--- START ---
(** The model of the hash agrees with the published digests of the
    empty message, of [abc] and of a message of two blocks. *)
Example sha256_vectors :
  Sha256.hexdigest []
  = lit "e3b0c44298fc1c149afbf4c8996fb92427ae41e4649b934ca495991b7852b855"
  /\ Sha256.hexdigest (lit "abc")
     = lit "ba7816bf8f01cfea414140de5dae2223b00361a396177a9cb410ff61f20015ad"
  /\ Sha256.hexdigest (repeat 97 100)
     = lit "2816597888e4a0d3a36b82b83316ab32680eb8f00f8cd3b904d681246d285a0e".
Proof.
  split; [vm_compute; reflexivity|].
  split; vm_compute; reflexivity.
Qed.

(** * Why textbook RSA inverts itself *)

Lemma pow_mod_mod (a e n : Z) : n <> 0 -> (a mod n) ^ e mod n = a ^ e mod n.
Proof.
  intros Hn. destruct (Z.le_gt_cases 0 e) as [He|He].
  - pattern e. apply natlike_ind; [reflexivity| |assumption].
    intros x Hx IH. rewrite !Z.pow_succ_r by assumption.
    rewrite Z.mul_mod, IH, Z.mod_mod, <- Z.mul_mod by assumption.
    reflexivity.
  - now rewrite !Z.pow_neg_r by assumption.
Qed.

(** Fermat's little theorem, for the exponents RSA uses. *)
Lemma fermat_exponent (p m j : Z) :
  Z.prime p -> 0 <= j -> m ^ (1 + (p - 1) * j) mod p = m mod p.
Proof.
  intros Hp Hj. pose proof (Z.prime_ge_2 p Hp) as Hp2.
  rewrite Z.pow_add_r, Z.pow_1_r, Z.pow_mul_r by nia.
  destruct (Z.eq_dec (m mod p) 0) as [H0|H0].
  - rewrite Z.mul_mod, H0 by lia. now rewrite Z.mul_0_l, Z.mod_0_l by lia.
  - rewrite Z.mul_mod, <- (pow_mod_mod (m ^ (p - 1))) by lia.
    rewrite Z.fermat_nz by assumption.
    rewrite Z.pow_1_l, (Z.mod_1_l p), Z.mul_1_r, Z.mod_mod by lia.
    reflexivity.
Qed.

Lemma coprime_divide_mul (p q x : Z) :
  Z.gcd p q = 1 -> (p | x) -> (q | x) -> (p * q | x).
Proof.
  intros Hg [k ->] Hq. rewrite Z.mul_comm in Hq.
  apply Z.gauss in Hq; [|now rewrite Z.gcd_comm].
  destruct Hq as [j ->]. exists j. ring.
Qed.

Lemma distinct_primes_coprime (p q : Z) :
  Z.prime p -> Z.prime q -> p <> q -> Z.gcd p q = 1.
Proof.
  intros Hp Hq Hne. apply Z.coprime_prime_l; [assumption|].
  intros Hd. apply Hne. now apply Z.divide_prime_prime.
Qed.

(** With [e * d = 1] modulo a common multiple of [p - 1] and [q - 1],
    raising to [e * d] is the identity modulo [p * q]. *)
Lemma rsa_exponent (p q t e d m : Z) :
  Z.prime p -> Z.prime q -> p <> q ->
  (p - 1 | t) -> (q - 1 | t) -> 0 < t ->
  0 <= e -> 0 <= d -> (e * d) mod t = 1 ->
  m ^ (e * d) mod (p * q) = m mod (p * q).
Proof.
  intros Hp Hq Hne Hpt Hqt Ht He Hd Hed.
  pose proof (Z.prime_ge_2 p Hp). pose proof (Z.prime_ge_2 q Hq).
  assert (Hk : e * d = 1 + t * (e * d / t)).
  { rewrite (Z.div_mod (e * d) t) at 1 by lia. lia. }
  assert (Hk0 : 0 <= e * d / t) by (apply Z.div_pos; nia).
  set (k := e * d / t) in *.
  assert (Hmodp : forall r, Z.prime r -> (r - 1 | t) ->
                            (r | m ^ (e * d) - m)).
  { intros r Hr [a Ha]. pose proof (Z.prime_ge_2 r Hr).
    apply Z.mod_divide; [lia|].
    rewrite Zminus_mod, Hk, Ha.
    replace (a * (r - 1) * k) with ((r - 1) * (a * k)) by ring.
    rewrite fermat_exponent by (try assumption; nia).
    now rewrite Z.sub_diag, Z.mod_0_l by lia. }
  assert (Hdiv : (p * q | m ^ (e * d) - m)).
  { apply coprime_divide_mul; auto using distinct_primes_coprime. }
  destruct Hdiv as [c Hc].
  replace (m ^ (e * d)) with (m + c * (p * q)) by lia.
  apply Z.mod_add. nia.
Qed.

(** The two exponentiations of a round trip, as [pow3] computes them. *)
Lemma pow3_pow3 (m e d n : Z) :
  0 <= e -> 0 <= d -> n <> 0 ->
  (c <-- pow3 m e n ;; pow3 c d n) = Ret (m ^ (e * d) mod n).
Proof.
  intros He Hd Hn. rewrite pow3_nonneg by assumption. simpl.
  rewrite pow3_nonneg by assumption.
  now rewrite pow_mod_mod, <- Z.pow_mul_r by assumption.
Qed.

(** * Properties of prime and key generation *)

Lemma bind_Done {A B} (m : Rand A) (k : A -> Rand B) pos b pos' :
  bind m k pos = Done b pos' ->
  exists a pos1, m pos = Done a pos1 /\ k a pos1 = Done b pos'.
Proof.
  unfold bind. destruct (m pos) as [a pos1| |]; try discriminate.
  intros H. exists a, pos1. split; [reflexivity|assumption].
Qed.

Lemma lift_Done {A} (m : res A) pos a pos' :
  lift m pos = Done a pos' -> m = Ret a /\ pos' = pos.
Proof.
  unfold lift. destruct m; [|discriminate].
  intros [= -> ->]. split; reflexivity.
Qed.

(** What [p |= (1 << length - 1) | 1] does to a draw of [length] bits. *)
Lemma candidate_bits (x L : Z) :
  1 <= L -> 0 <= x < 2 ^ L ->
  Z.odd (Z.lor x (Z.lor (Z.shiftl 1 (L - 1)) 1)) = true
  /\ 2 ^ (L - 1) <= Z.lor x (Z.lor (Z.shiftl 1 (L - 1)) 1) < 2 ^ L.
Proof.
  intros HL Hx. rewrite Z.shiftl_1_l.
  set (p := Z.lor x (Z.lor (2 ^ (L - 1)) 1)).
  assert (Hodd : Z.odd p = true).
  { unfold p. rewrite <- Z.bit0_odd, !Z.lor_spec.
    rewrite (Z.bit0_odd 1). simpl. now rewrite !orb_true_r. }
  split; [assumption|].
  assert (Hpow : 0 < 2 ^ (L - 1)) by (apply Z.pow_pos_nonneg; lia).
  assert (Hnn : 0 <= p).
  { unfold p. rewrite !Z.lor_nonneg. lia. }
  assert (Hpos : 0 < p).
  { destruct (Z.eq_dec p 0) as [H0|]; [|lia].
    rewrite H0 in Hodd. discriminate. }
  assert (Hlog : Z.log2 p = L - 1).
  { unfold p. rewrite !Z.log2_lor by first [lia | rewrite Z.lor_nonneg; lia].
    rewrite Z.log2_pow2 by lia. change (Z.log2 1) with 0.
    assert (Z.log2 x < L).
    { destruct (Z.eq_dec x 0) as [->|]; [simpl; lia|].
      apply Z.log2_lt_pow2; lia. }
    lia. }
  pose proof (Z.log2_spec p Hpos) as Hs. rewrite Hlog in Hs.
  replace (Z.succ (L - 1)) with L in Hs by lia. exact Hs.
Qed.

Section Generation.

Variable rnd : nat -> Z.

Lemma accepted_ge_2 (p : Z) : accepted rnd p -> 2 <= p.
Proof.
  intros (pos & pos' & H). unfold is_prime in H.
  destruct (Z.eqb_spec p 2); [lia|]. destruct (Z.eqb_spec p 3); [lia|].
  cbn [orb] in H. destruct (Z.leb_spec p 1); [discriminate|]. lia.
Qed.

(** The squarings and the rounds never raise on a modulus [n >= 2]. *)
Lemma squarings_total (count : nat) (x n : Z) :
  2 <= n -> exists b, squarings count x n = Ret b.
Proof.
  intros Hn. revert x. induction count as [|c IH]; intros x; simpl.
  - now exists false.
  - rewrite pow3_nonneg by lia. simpl.
    destruct (_ =? _); [now exists true|apply IH].
Qed.

Lemma rounds_total (k : nat) (n s r : Z) (pos : nat) :
  5 <= n -> 0 <= r ->
  exists b pos', rounds rnd k n s r pos = Done b pos'.
Proof.
  intros Hn Hr. revert pos. induction k as [|k IH]; intros pos; simpl.
  - now exists true, pos.
  - unfold bind at 1, randrange.
    destruct (Z.leb_spec (n - 1) 2); [lia|].
    unfold bind at 1. rewrite pow3_nonneg by lia. unfold lift at 1.
    destruct (negb _).
    + unfold bind, lift.
      match goal with
      | |- context [squarings ?c ?x n] =>
          destruct (squarings_total c x n) as [b ->]; [lia|]
      end.
      destruct b; [apply IH|]. now exists false, (S pos).
    + apply IH.
Qed.

Lemma split_twos_nonneg (p : positive) (s : Z) :
  0 <= snd (split_twos p s).
Proof.
  revert s. induction p; intros s; simpl; try lia. apply IHp.
Qed.

Lemma is_prime_total (n : Z) (k : nat) (pos : nat) :
  exists b pos', is_prime rnd n k pos = Done b pos'.
Proof.
  unfold is_prime.
  destruct (Z.eqb_spec n 2); [now exists true, pos|].
  destruct (Z.eqb_spec n 3); [now exists true, pos|]. simpl.
  destruct (Z.leb_spec n 1); [now exists false, pos|]. simpl.
  destruct (Z.eqb_spec (n mod 2) 0) as [|Hodd]; [now exists false, pos|].
  assert (5 <= n).
  { destruct (Z.eq_dec n 4) as [->|]; [now compute in Hodd|]. lia. }
  destruct (n - 1) as [|p|p] eqn:Hp; try lia.
  pose proof (split_twos_nonneg p 0).
  destruct (split_twos p 0) as [s r]. apply rounds_total; assumption.
Qed.

(** One pass of the loop of [generate_prime_number]. *)
Lemma generate_prime_number_step (fuel : nat) (L : Z) (pos : nat) :
  1 <= L ->
  generate_prime_number rnd (S fuel) L pos
  = let p := Z.lor (rnd pos mod 2 ^ L) (Z.lor (Z.shiftl 1 (L - 1)) 1) in
    match is_prime rnd p 128 (S pos) with
    | Done true pos' => Done p pos'
    | Done false pos' => generate_prime_number rnd fuel L pos'
    | Fail e => Fail e
    | Timeout => Timeout
    end.
Proof.
  intros HL. simpl. unfold bind at 1, getrandbits.
  destruct (Z.ltb_spec L 0); [lia|].
  unfold bind at 1, lift, shl1.
  destruct (Z.ltb_spec (L - 1) 0); [lia|].
  unfold bind. destruct (is_prime _ _ _ _) as [[|] pos'| |]; reflexivity.
Qed.

Lemma generate_prime_number_spec (fuel : nat) (L : Z) :
  1 <= L ->
  forall pos,
    generate_prime_number rnd fuel L pos = Timeout
    \/ exists p pos',
        generate_prime_number rnd fuel L pos = Done p pos'
        /\ candidate rnd L p.
Proof.
  intros HL. induction fuel as [|f IH]; intros pos; [now left|].
  rewrite generate_prime_number_step by assumption. cbv zeta.
  set (p := Z.lor _ _).
  destruct (is_prime_total p 128 (S pos)) as (b & pos' & Hrun).
  rewrite Hrun. destruct b; [|apply IH].
  right. exists p, pos'. split; [reflexivity|].
  destruct (candidate_bits (rnd pos mod 2 ^ L) L) as [Hodd Hbits];
    [lia|apply Z.mod_pos_bound; apply Z.pow_pos_nonneg; lia|].
  repeat split; try assumption; try apply Hbits.
  now exists (S pos), pos'.
Qed.

Lemma generate_prime_number_Done (fuel : nat) (L : Z) pos p pos' :
  generate_prime_number rnd fuel L pos = Done p pos' ->
  1 <= L /\ candidate rnd L p.
Proof.
  intros H.
  assert (HL : 1 <= L).
  { destruct fuel as [|f]; [discriminate|]. simpl in H.
    apply bind_Done in H. destruct H as (p0 & pos1 & _ & H).
    apply bind_Done in H. destruct H as (top & pos2 & H & _).
    apply lift_Done in H. destruct H as [H _]. unfold shl1 in H.
    destruct (Z.ltb_spec (L - 1) 0); [discriminate|lia]. }
  split; [assumption|].
  destruct (generate_prime_number_spec fuel L HL pos)
    as [Ht|(p1 & pos1 & Hrun & Hrest)]; [congruence|].
  rewrite Hrun in H. injection H as -> ->. exact Hrest.
Qed.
--- END ---
### Exercise goal
The required output is the stretch of entries above from the line containing "(** With [e" through the line containing "Lemma pow3_pow3 (m", reproduced exactly.

### The completed task
(** With [e * d = 1] modulo a common multiple of [p - 1] and [q - 1],
    raising to [e * d] is the identity modulo [p * q]. *)
Lemma rsa_exponent (p q t e d m : Z) :
  Z.prime p -> Z.prime q -> p <> q ->
  (p - 1 | t) -> (q - 1 | t) -> 0 < t ->
  0 <= e -> 0 <= d -> (e * d) mod t = 1 ->
  m ^ (e * d) mod (p * q) = m mod (p * q).
Proof.
  intros Hp Hq Hne Hpt Hqt Ht He Hd Hed.
  pose proof (Z.prime_ge_2 p Hp). pose proof (Z.prime_ge_2 q Hq).
  assert (Hk : e * d = 1 + t * (e * d / t)).
  { rewrite (Z.div_mod (e * d) t) at 1 by lia. lia. }
  assert (Hk0 : 0 <= e * d / t) by (apply Z.div_pos; nia).
  set (k := e * d / t) in *.
  assert (Hmodp : forall r, Z.prime r -> (r - 1 | t) ->
                            (r | m ^ (e * d) - m)).
  { intros r Hr [a Ha]. pose proof (Z.prime_ge_2 r Hr).
    apply Z.mod_divide; [lia|].
    rewrite Zminus_mod, Hk, Ha.
    replace (a * (r - 1) * k) with ((r - 1) * (a * k)) by ring.
    rewrite fermat_exponent by (try assumption; nia).
    now rewrite Z.sub_diag, Z.mod_0_l by lia. }
  assert (Hdiv : (p * q | m ^ (e * d) - m)).
  { apply coprime_divide_mul; auto using distinct_primes_coprime. }
  destruct Hdiv as [c Hc].
  replace (m ^ (e * d)) with (m + c * (p * q)) by lia.
  apply Z.mod_add. nia.
Qed.

(** The two exponentiations of a round trip, as [pow3] computes them. *)
Lemma pow3_pow3 (m e d n : Z) :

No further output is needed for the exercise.